Roxy Music – Roxy Music (1972)

This is one of the small handful of about 5 or 6 albums which I’m most pained about not covering in full detail. These close ‘reserve’ picks which so narrowly missed just out on the Top 52 all share a certain esoteric nature which limits their re-listenable excellence, but also defines their unique brilliance. There has never been an album like this self titled debut album from Bryan Ferry’s kooky glam-art rockers. A contemporary account in Rolling Stone puts it best. “In England in the early Seventies, there was nerdy art-rock and sexy glam-rock and rarely did the twain meet. Until this record, that is.” Ferry in particular always has such a suaveness to everything he does, and the lyrical content of the album has this romantic and classical quality to it, influenced by Hollywood, literature and history. But the sound is absolutely wild, with the band switching between cacophonous discordant rock and minimal Eno-dominated avant-garde soundscapes. Ferry’s vocals are so fixated on both reaching a level of extreme croon and ultimate cool chic that they become quite absurdly over-wrought at times, but you never at any stage escape the feeling that you’re listening to a total game-changer of a new-sounding record.

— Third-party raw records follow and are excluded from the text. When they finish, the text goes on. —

(** ** Derived notions used in the statements *)

(** The object a successful construction returns. *)
Definition loaded (T : Q) (cfg : Params) : LinearHuman :=
  let step := T / inject_Z (Z.of_nat (length (p_real_goals cfg)) + 1) in
  {| real_height := snd (p_upper cfg) - snd (p_lower cfg);
     real_width := fst (p_upper cfg) - fst (p_lower cfg);
     real_lower := p_lower cfg;
     real_upper := p_upper cfg;
     real_start := p_real_start cfg;
     real_goals := p_real_goals cfg;
     final_T := T;
     step_time := step;
     waypt_times :=
       map (fun i => inject_Z i * step)
         (py_range (length (p_real_goals cfg) + 2));
     human_pose := None;
     sim_height := p_sim_height cfg;
     sim_width := p_sim_width cfg;
     res_x := (fst (p_upper cfg) - fst (p_lower cfg))
              / inject_Z (p_sim_width cfg - 1);
     res_y := (snd (p_upper cfg) - snd (p_lower cfg))
              / inject_Z (p_sim_height cfg - 1);
     prev_pose := p_real_start cfg |}.

(** The position of the interpolation branch, from the segment's waypoints
    and boundary times. *)
Definition interpolate (p0 p1 : point) (t0 t1 t : Q) : point :=
  np_add (np_scale (np_sub p1 p0) ((t - t0) / (t1 - t0))) p0.

(** ** Example configurations *)

(** One goal: start (0,0), goal (10,0), a 10 x 10 grid over [0,9] x [0,9]. *)
Definition cfg_one_goal : Params :=
  {| p_lower := (0, 0);
     p_upper := (9, 9);
     p_real_start := (0, 0);
     p_real_goals := [(10, 0)];
     p_sim_height := 10;
     p_sim_width := 10 |}.

(** The same space with no goal. *)
Definition cfg_no_goal : Params :=
  {| p_lower := (0, 0);
     p_upper := (9, 9);
     p_real_start := (0, 0);
     p_real_goals := [];
     p_sim_height := 10;
     p_sim_width := 10 |}.

(** A grid one cell wide. *)
Definition cfg_flat_grid : Params :=
  {| p_lower := (0, 0);
     p_upper := (9, 9);
     p_real_start := (0, 0);
     p_real_goals := [(10, 0)];
     p_sim_height := 10;
     p_sim_width := 1 |}.

(** ** The specification's wording, where it differs *)

(** The scenario as the specification words it: boundaries [0,20,40,60] and
    the midpoint (5,0) at times 10 and 30. *)
Definition scenario_as_specified (self : LinearHuman) : Prop :=
  waypts self = [(0, 0); (10, 0); (0, 0)] /\
  Forall2 Qeq (waypt_times self) [0; 20; 40; 60] /\
  (exists p, position_at self 10 = Ok (Some p) /\ peq p (5, 0)) /\
  (exists p, position_at self 30 = Ok (Some p) /\ peq p (5, 0)) /\
  (exists p, position_at self 60 = Ok (Some p) /\ peq p (0, 0)).

(** The claim that every call stores the position it computes in
    [prev_pose]. *)
Definition prev_pose_tracks_every_call : Prop :=
  forall cfg self t self',
    reachable cfg self -> 0 <= t ->
    update_pose self t = Ok self' ->
    exists p, pose_xy self' = Some p /\ peq (prev_pose self') p.

(** The claim that a construction with no goal fails. *)
Definition construction_rejects_empty_goals : Prop :=
  forall cfg, p_real_goals cfg = [] -> exists e, load_parameters cfg = Raise e.

(** ** Markers *)

(** The shape and action constants of [visualization_msgs/Marker] the file
    uses. *)
Inductive marker_type : Type :=
| SPHERE
| CUBE.

Inductive marker_action : Type :=
| ADD.
(** No node of the tree is a node without [args] of one of these keywords,
    and no node has the name of an inherited member of the mapper for
    keyword (with such a name [parse] calls the inherited member, or what
    is not a function). *)
Fixpoint has_args (schema : Schema) : bool :=
  match schema with
  | Bare k =>
      negb (includes reads_args k) && negb (includes zodKeywordMapper.inherited_keys k)
  | KObject properties additionalProperties _ =>
      forallb (fun property : string * list Schema => forallb has_args property.2) properties
      && forallb has_args additionalProperties
  | KArray items _ _ _ | KTuple items => forallb has_args items
  | KAnd args | KUnion args => forallb has_args args
  | _ => true
  end.

(** * Properties *)

(** ** [orderBy] is a stable ascending sort *)

Section orderBy_facts.
Context {A : Type} (key : A -> Z).

Lemma orderBy_insert_Permutation (x : A) (sorted : list A) :
  orderBy_insert key x sorted ≡ₚ x :: sorted.
Proof.
  induction sorted as [|y rest IH]; simpl; [done|].
  destruct (key x <=? key y); [done|].
  rewrite IH. apply Permutation_swap.
Qed.

Lemma orderBy_Permutation (items : list A) : orderBy key items ≡ₚ items.
Proof.
  induction items as [|x rest IH]; simpl; [done|].
  by rewrite orderBy_insert_Permutation, IH.
Qed.

Lemma orderBy_insert_sorted (x : A) (sorted : list A) :
  StronglySorted (key_le key) sorted -> StronglySorted (key_le key) (orderBy_insert key x sorted).
Proof.
  induction 1 as [|y rest Hrest IH Hy]; simpl.
  - repeat constructor.
  - destruct (Z.leb_spec (key x) (key y)) as [Hle|Hgt].
    + constructor; [by constructor|].
      constructor; [done|].
      eapply Forall_impl; [exact Hy|]. unfold key_le. intros; lia.
    + constructor; [done|].
      rewrite orderBy_insert_Permutation. constructor; [|done].
      unfold key_le; lia.
Qed.

Lemma orderBy_sorted (items : list A) : StronglySorted (key_le key) (orderBy key items).
Proof.
  induction items as [|x rest IH]; simpl; [constructor|].
  by apply orderBy_insert_sorted.
Qed.

(** Elements with the same key keep the order of the input. *)
Lemma orderBy_insert_stable (k : Z) (x : A) (sorted : list A) :
  StronglySorted (key_le key) sorted ->
  List.filter (fun a => key a =? k) (orderBy_insert key x sorted)
  = List.filter (fun a => key a =? k) (x :: sorted).
Proof.
  induction 1 as [|y rest Hrest IH Hy]; [done|].
  cbn [orderBy_insert]. destruct (Z.leb_spec (key x) (key y)) as [Hle|Hgt]; [done|].
  cbn [List.filter] in *. rewrite IH.
  destruct (Z.eqb_spec (key x) k), (Z.eqb_spec (key y) k); try done. lia.
Qed.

Highlights: Remake/Remodel, Ladytron, Virginia Plain, Sea Breezes
Greatest Moment:
The spectacular oboe launch in Ladytron. The whole first half of the track is remarkable, with Eno’s obscenely beautiful moonscape intro giving way dramatically to Ferry and the band. But after this first verse, there is a sudden tempo shift at the front of which is a screaming oboe solo from Andy Mackay which sends shivers down the spine.

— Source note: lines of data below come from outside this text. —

(** What the process does that can be seen from outside, in order. *)
Inductive event : Type :=
| EStdout (text : string)
| ESocket
| EConnect (host : string) (port : pyval)
| ERawInput (prompt : string)
| ESend (payload : string)
| ERecv (bufsize : Z).

(** ** The outside world *)

(** What one [raw_input] call meets: a line (without its newline), the
    end of the input, or an interrupt from the keyboard. *)
Inductive console_reply : Type :=
| Line (text : string)
| EndOfFile
| Interrupted.

(** A failed socket call: [errno] and [strerror] of the [socket.error]. *)
Record sock_failure : Type := SockFailure {
  failure_errno : Z;
  failure_strerror : string
}.

(** [stdin_script]: what each successive [raw_input] call meets; when
    the script is used up the console is at end of file.
    [connect_result]: [None] when the peer accepts.  [send_script]: per
    [send] call, [None] when the data is accepted.  [recv_script]: per
    [recv] call, the bytes that have arrived since the previous call, or
    the failure; when used up, nothing more arrives (the peer has
    closed). *)
Record world : Type := World {
  stdin_script : list console_reply;
  connect_result : option sock_failure;
  send_script : list (option sock_failure);
  recv_script : list (string + sock_failure)
}.

(** [globals] is the module namespace, [softspace] the flag of the print
    statement on standard output, [inbox] the bytes received by the
    socket and not yet read, [trace] the events so far, oldest first. *)
Record state : Type := State {
  globals : gmap string pyval;
  softspace : bool;
  inbox : string;
  env : world;
  trace : list event
}.

Definition initial_state (w : world) : state :=
  State ∅ false "" w [].

(** ** The monad of statements *)

Inductive result (A : Type) : Type :=
| Ok (a : A)
| Raise (x : exn)
| OutOfFuel.
Arguments Ok {A} a.
Arguments Raise {A} x.
Arguments OutOfFuel {A}.

Definition M (A : Type) : Type := state -> result A * state.

Definition ret {A} (a : A) : M A := fun st => (Ok a, st).

Definition bind {A B} (m : M A) (k : A -> M B) : M B :=
  fun st =>
    match m st with
    | (Ok a, st') => k a st'
    | (Raise x, st') => (Raise x, st')
    | (OutOfFuel, st') => (OutOfFuel, st')
    end.

Definition raise {A} (x : exn) : M A := fun st => (Raise x, st).

Declare Scope py_scope.
Delimit Scope py_scope with py.
Notation "x <- c1 ;; c2" := (bind c1 (fun x => c2))
  (at level 100, c1 at next level, right associativity) : py_scope.
Notation "c1 ;; c2" := (bind c1 (fun _ => c2))
  (at level 100, right associativity) : py_scope.
Open Scope py_scope.

(** [try: body / except: handler x]: every exception of [body] goes to
    the handler, with the state [body] left behind. *)
Definition try_except {A} (body : M A) (handler : exn -> M A) : M A :=
  fun st =>
    match body st with
    | (Raise x, st') => handler x st'
    | r => r
    end.

(** How a loop body ends: fall through to the next round, or [break]. *)
Inductive ctl : Type := Next | Break.

(** [while True: body], unrolled at most [fuel] times. *)
Fixpoint while_true (fuel : nat) (body : M ctl) : M unit :=
  match fuel with
  | O => fun st => (OutOfFuel, st)
  | S n => c <- body ;;
           match c with
           | Break => ret tt
           | Next => while_true n body
           end
  end.

(** ** Primitive statements *)

Definition emit (ev : event) : M unit :=
  fun st => (Ok tt, State (globals st) (softspace st) (inbox st) (env st)
                          (trace st ++ [ev])).

Definition assign (name : string) (v : pyval) : M unit :=
  fun st => (Ok tt, State (<[name := v]> (globals st)) (softspace st)
                          (inbox st) (env st) (trace st)).

Definition load_name (name : string) : M pyval :=
  fun st =>
    match globals st !! name with
    | Some v => (Ok v, st)
    | None => (Raise (NameError name), st)
    end.

Definition getattr (v : pyval) (attr : string) : M pyval :=
  match v with
  | VExc (SocketError n d) =>
      if String.eqb attr "errno" then ret (VInt n)
      else if String.eqb attr "strerror" then ret (VStr d)
      else raise (AttributeError attr)
  | _ => raise (AttributeError attr)
  end.

Definition socket_error (f : sock_failure) : exn :=
  SocketError (failure_errno f) (failure_strerror f).

(** [exit(n)] raises [SystemExit]. *)
Definition py_exit (code : Z) : M unit := raise (SystemExit code).

(** *** [int(str)] *)

(** Blank, tab, line feed, vertical tab, form feed, carriage return. *)
Definition is_space (c : ascii) : bool :=
  match c with
  | " " | "009" | "010" | "011" | "012" | "013" => true
  | _ => false
  end%char.

(** The place of a character in an alphabet, counted from 0. *)
Fixpoint index_in (c : ascii) (alphabet : string) : option Z :=
  match alphabet with
  | EmptyString => None
  | String d rest =>
      if Ascii.eqb c d then Some 0 else Z.succ <$> index_in c rest
  end.

Definition digit_of (c : ascii) : option Z := index_in c "0123456789".

Fixpoint lstrip (s : string) : string :=
  match s with
  | String c s' => if is_space c then lstrip s' else s
  | EmptyString => EmptyString
  end.

Fixpoint all_space (s : string) : bool :=
  match s with
  | String c s' => is_space c && all_space s'
  | EmptyString => true
  end.

(** Decimal digits, then nothing but white space. *)
Fixpoint digits (acc : Z) (s : string) : option Z :=
  match s with
  | String c s' =>
      match digit_of c with
      | Some d => digits (10 * acc + d) s'
      | None => if all_space s then Some acc else None
      end
  | EmptyString => Some acc
  end.

Definition unsigned (s : string) : option Z :=
  match s with
  | String c _ =>
      match digit_of c with
      | Some _ => digits 0 s
      | None => None
      end
  | EmptyString => None
  end.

Gentle Giant – Octopus (1972)

Gentle Giant are maybe the best of the insider-adored but outsider-unknown obscure Prog bands. They never achieved any kind of mainstream recognition of note but consistently put out interesting, varied, complex consistent albums throughout the early 70s. Unlike so many of the standout albums by otherwise less notable or worthy artists featured in a lot of these bonus entries, Gentle Giant produced up to about five albums consecutively which were all excellent. I’m still never quite sure which is the best of Octopus or its immediate predecessor Three Friends. This one is the less constantly rocking so it seems a quirky choice, but that’s exactly why I lean towards it. This album is unique, within their or any discography, both their most consistent and their most melodic. The first side is particularly strong, with a pair of violin and electric piano dominated baroque-inflected ditties then trumped to the contrasting double treat of the single-worthy fun hard pop-rocking A Cry For Everyone and the masterfully mad Knots. Side B doesn’t quite reach the same heights but taps back into some of the same baroque flavour, occasional tender beauty, and constant spindly off-kilter rock.
Highlights: Racounteur Troubadour, A Cry For Everyone, Knots, River
Greatest Moment:
Any number of those in the remarkable Knots, a stop-start part-acapella, part-tuned percussion, part-crisp quintessential Prog odyssey in four short minutes. It’s harmonies make Bohemian Rhapsody seem quaint.